**Task requirements**. Please reproduce all of the lines below, word for word and in full.

[Data records]
↓
Lemma outcome_map_Ok {A B} (f : A → Outcome B) (P : B → Prop) l ys :
  (∀ x y, f x = Ok y → P y) → outcome_map f l = Ok ys → Forall P ys.
Proof.
  intros Hf. revert ys. induction l as [|x l IH]; intros ys E; cbn in E; [injection E as <-; constructor|].
  apply outcome_bind_Ok in E as (y & Hy & E). apply outcome_bind_Ok in E as (ys' & Hys & [= <-]).
  constructor; eauto.
Qed.

Lemma nested_valid outer inner f payload us :
  (∀ x u, f x = Ok u → valid_balance u) → nested_updates outer inner f payload = Ok us →
  Forall valid_balance us.
Proof.
  intros Hf E. unfold nested_updates in E. apply outcome_bind_Ok in E as (accs & _ & E).
  apply outcome_bind_Ok in E as (ls & Hls & [= <-]).
  apply (outcome_map_Ok _ (Forall valid_balance)) in Hls.
  - apply Forall_concat. exact Hls.
  - intros x y E. apply outcome_bind_Ok in E as (ds & _ & E). eapply outcome_map_Ok; [|exact E]. auto.
Qed.

Lemma checked_updates_Ok {A} (key : A → string) label empty us us' :
  checked_updates key label empty us = Ok us' → us' = us ∧ NoDup (map key us) ∧ us ≠ [].
Proof.
  unfold checked_updates. case_bool_decide; [|done]. destruct us; [done|]. by intros [= <-].
Qed.

Lemma balance_updates_Ok e payload us :
  _balance_updates e payload = Ok us → us ≠ [] ∧ NoDup (map bu_asset us) ∧ Forall valid_balance us.
Proof.
  unfold _balance_updates. intros (us' & Hus & (-> & Hd & Hne)%checked_updates_Ok)%outcome_bind_Ok.
  split; [done|]. split; [done|]. destruct e; [| | |done].
  - apply outcome_bind_Ok in Hus as (bs & _ & Hus). eapply outcome_map_Ok; [|exact Hus]. apply binance_balance_valid.
  - eapply nested_valid; [|exact Hus]. apply okx_detail_valid.
  - eapply nested_valid; [|exact Hus]. apply bybit_coin_valid.
Qed.

(** ** What is stored *)

Section stored.
Context `{Database} `{!DatabaseLaws}.

(** A balance row holds a reported balance. *)
Definition holds_balance (user account : string) (u : BalanceStateUpdate) (b : Balance) : Prop :=
  is_balance user account (bu_asset u) b = true ∧
  numeric_column 28 10 (bu_available u) = Some (bal_available b) ∧
  numeric_column 28 10 (bu_locked u) = Some (bal_locked b) ∧
  numeric_column 28 10 (bu_total u) = Some (bal_total b).

(** A row that waits for the flush. *)
Definition new_balance (user account : string) (u : BalanceStateUpdate) (b : Balance) : Prop :=
  is_balance user account (bu_asset u) b = true ∧
  bal_available b = bu_available u ∧ bal_locked b = bu_locked u ∧ bal_total b = bu_total u.

Lemma store_balance_Ok r r' :
  stored (R:=Balance) r r' →
  bal_id r' = bal_id r ∧ bal_user r' = bal_user r ∧ bal_account r' = bal_account r ∧ bal_asset r' = bal_asset r ∧
  numeric_column 28 10 (bal_available r) = Some (bal_available r') ∧
  numeric_column 28 10 (bal_locked r) = Some (bal_locked r') ∧
  numeric_column 28 10 (bal_total r) = Some (bal_total r').
Proof.
  unfold stored. cbn. unfold store_balance.
  destruct (numeric_column 28 10 (bal_available r)) as [a|] eqn:Ea; [|done]. cbn.
  destruct (numeric_column 28 10 (bal_locked r)) as [b|] eqn:Eb; [|done]. cbn.
  destruct (numeric_column 28 10 (bal_total r)) as [c|] eqn:Ec; [|done]. cbn. by intros [= <-].
Qed.

(** The state while the reported balances are stored, [done_us] of them so far. *)
Definition storing (user account : string) (olds : list Balance) (done_us : list BalanceStateUpdate)
    (news : list Balance) (w : World) : Prop :=
  w_new w = set_balances news empty_db ∧ unique_ids Balance (w_tx w) ∧
  (∀ u, u ∈ done_us → (∃ b, b ∈ db_balances (w_tx w) ∧ holds_balance user account u b) ∨
                      (∃ b, b ∈ news ∧ new_balance user account u b)) ∧
  (∀ b, b ∈ olds → (∀ u, u ∈ done_us → is_balance user account (bu_asset u) b = false) →
     b ∈ db_balances (w_tx w)).

Lemma is_balance_asset user account x y b :
  is_balance user account x b = true → is_balance user account y b = true → x = y.
Proof. unfold is_balance. rewrite !andb_true_iff, !String.eqb_eq. intros [_ ->] [_ ->]. done. Qed.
↑
**Task response**.
Lemma outcome_map_Ok {A B} (f : A → Outcome B) (P : B → Prop) l ys :
  (∀ x y, f x = Ok y → P y) → outcome_map f l = Ok ys → Forall P ys.
Proof.
  intros Hf. revert ys. induction l as [|x l IH]; intros ys E; cbn in E; [injection E as <-; constructor|].
  apply outcome_bind_Ok in E as (y & Hy & E). apply outcome_bind_Ok in E as (ys' & Hys & [= <-]).
  constructor; eauto.
Qed.

Lemma nested_valid outer inner f payload us :
  (∀ x u, f x = Ok u → valid_balance u) → nested_updates outer inner f payload = Ok us →
  Forall valid_balance us.
Proof.
  intros Hf E. unfold nested_updates in E. apply outcome_bind_Ok in E as (accs & _ & E).
  apply outcome_bind_Ok in E as (ls & Hls & [= <-]).
  apply (outcome_map_Ok _ (Forall valid_balance)) in Hls.
  - apply Forall_concat. exact Hls.
  - intros x y E. apply outcome_bind_Ok in E as (ds & _ & E). eapply outcome_map_Ok; [|exact E]. auto.
Qed.

Lemma checked_updates_Ok {A} (key : A → string) label empty us us' :
  checked_updates key label empty us = Ok us' → us' = us ∧ NoDup (map key us) ∧ us ≠ [].
Proof.
  unfold checked_updates. case_bool_decide; [|done]. destruct us; [done|]. by intros [= <-].
Qed.

Lemma balance_updates_Ok e payload us :
  _balance_updates e payload = Ok us → us ≠ [] ∧ NoDup (map bu_asset us) ∧ Forall valid_balance us.
Proof.
  unfold _balance_updates. intros (us' & Hus & (-> & Hd & Hne)%checked_updates_Ok)%outcome_bind_Ok.
  split; [done|]. split; [done|]. destruct e; [| | |done].
  - apply outcome_bind_Ok in Hus as (bs & _ & Hus). eapply outcome_map_Ok; [|exact Hus]. apply binance_balance_valid.
  - eapply nested_valid; [|exact Hus]. apply okx_detail_valid.
  - eapply nested_valid; [|exact Hus]. apply bybit_coin_valid.
Qed.

(** ** What is stored *)

Section stored.
Context `{Database} `{!DatabaseLaws}.

(** A balance row holds a reported balance. *)
Definition holds_balance (user account : string) (u : BalanceStateUpdate) (b : Balance) : Prop :=
  is_balance user account (bu_asset u) b = true ∧
  numeric_column 28 10 (bu_available u) = Some (bal_available b) ∧
  numeric_column 28 10 (bu_locked u) = Some (bal_locked b) ∧
  numeric_column 28 10 (bu_total u) = Some (bal_total b).

(** A row that waits for the flush. *)
Definition new_balance (user account : string) (u : BalanceStateUpdate) (b : Balance) : Prop :=
  is_balance user account (bu_asset u) b = true ∧
  bal_available b = bu_available u ∧ bal_locked b = bu_locked u ∧ bal_total b = bu_total u.

Lemma store_balance_Ok r r' :
  stored (R:=Balance) r r' →
  bal_id r' = bal_id r ∧ bal_user r' = bal_user r ∧ bal_account r' = bal_account r ∧ bal_asset r' = bal_asset r ∧
  numeric_column 28 10 (bal_available r) = Some (bal_available r') ∧
  numeric_column 28 10 (bal_locked r) = Some (bal_locked r') ∧
  numeric_column 28 10 (bal_total r) = Some (bal_total r').
Proof.
  unfold stored. cbn. unfold store_balance.
  destruct (numeric_column 28 10 (bal_available r)) as [a|] eqn:Ea; [|done]. cbn.
  destruct (numeric_column 28 10 (bal_locked r)) as [b|] eqn:Eb; [|done]. cbn.
  destruct (numeric_column 28 10 (bal_total r)) as [c|] eqn:Ec; [|done]. cbn. by intros [= <-].
Qed.

(** The state while the reported balances are stored, [done_us] of them so far. *)
Definition storing (user account : string) (olds : list Balance) (done_us : list BalanceStateUpdate)
    (news : list Balance) (w : World) : Prop :=
  w_new w = set_balances news empty_db ∧ unique_ids Balance (w_tx w) ∧
  (∀ u, u ∈ done_us → (∃ b, b ∈ db_balances (w_tx w) ∧ holds_balance user account u b) ∨
                      (∃ b, b ∈ news ∧ new_balance user account u b)) ∧
  (∀ b, b ∈ olds → (∀ u, u ∈ done_us → is_balance user account (bu_asset u) b = false) →
     b ∈ db_balances (w_tx w)).

Lemma is_balance_asset user account x y b :
  is_balance user account x b = true → is_balance user account y b = true → x = y.
Proof. unfold is_balance. rewrite !andb_true_iff, !String.eqb_eq. intros [_ ->] [_ ->]. done. Qed.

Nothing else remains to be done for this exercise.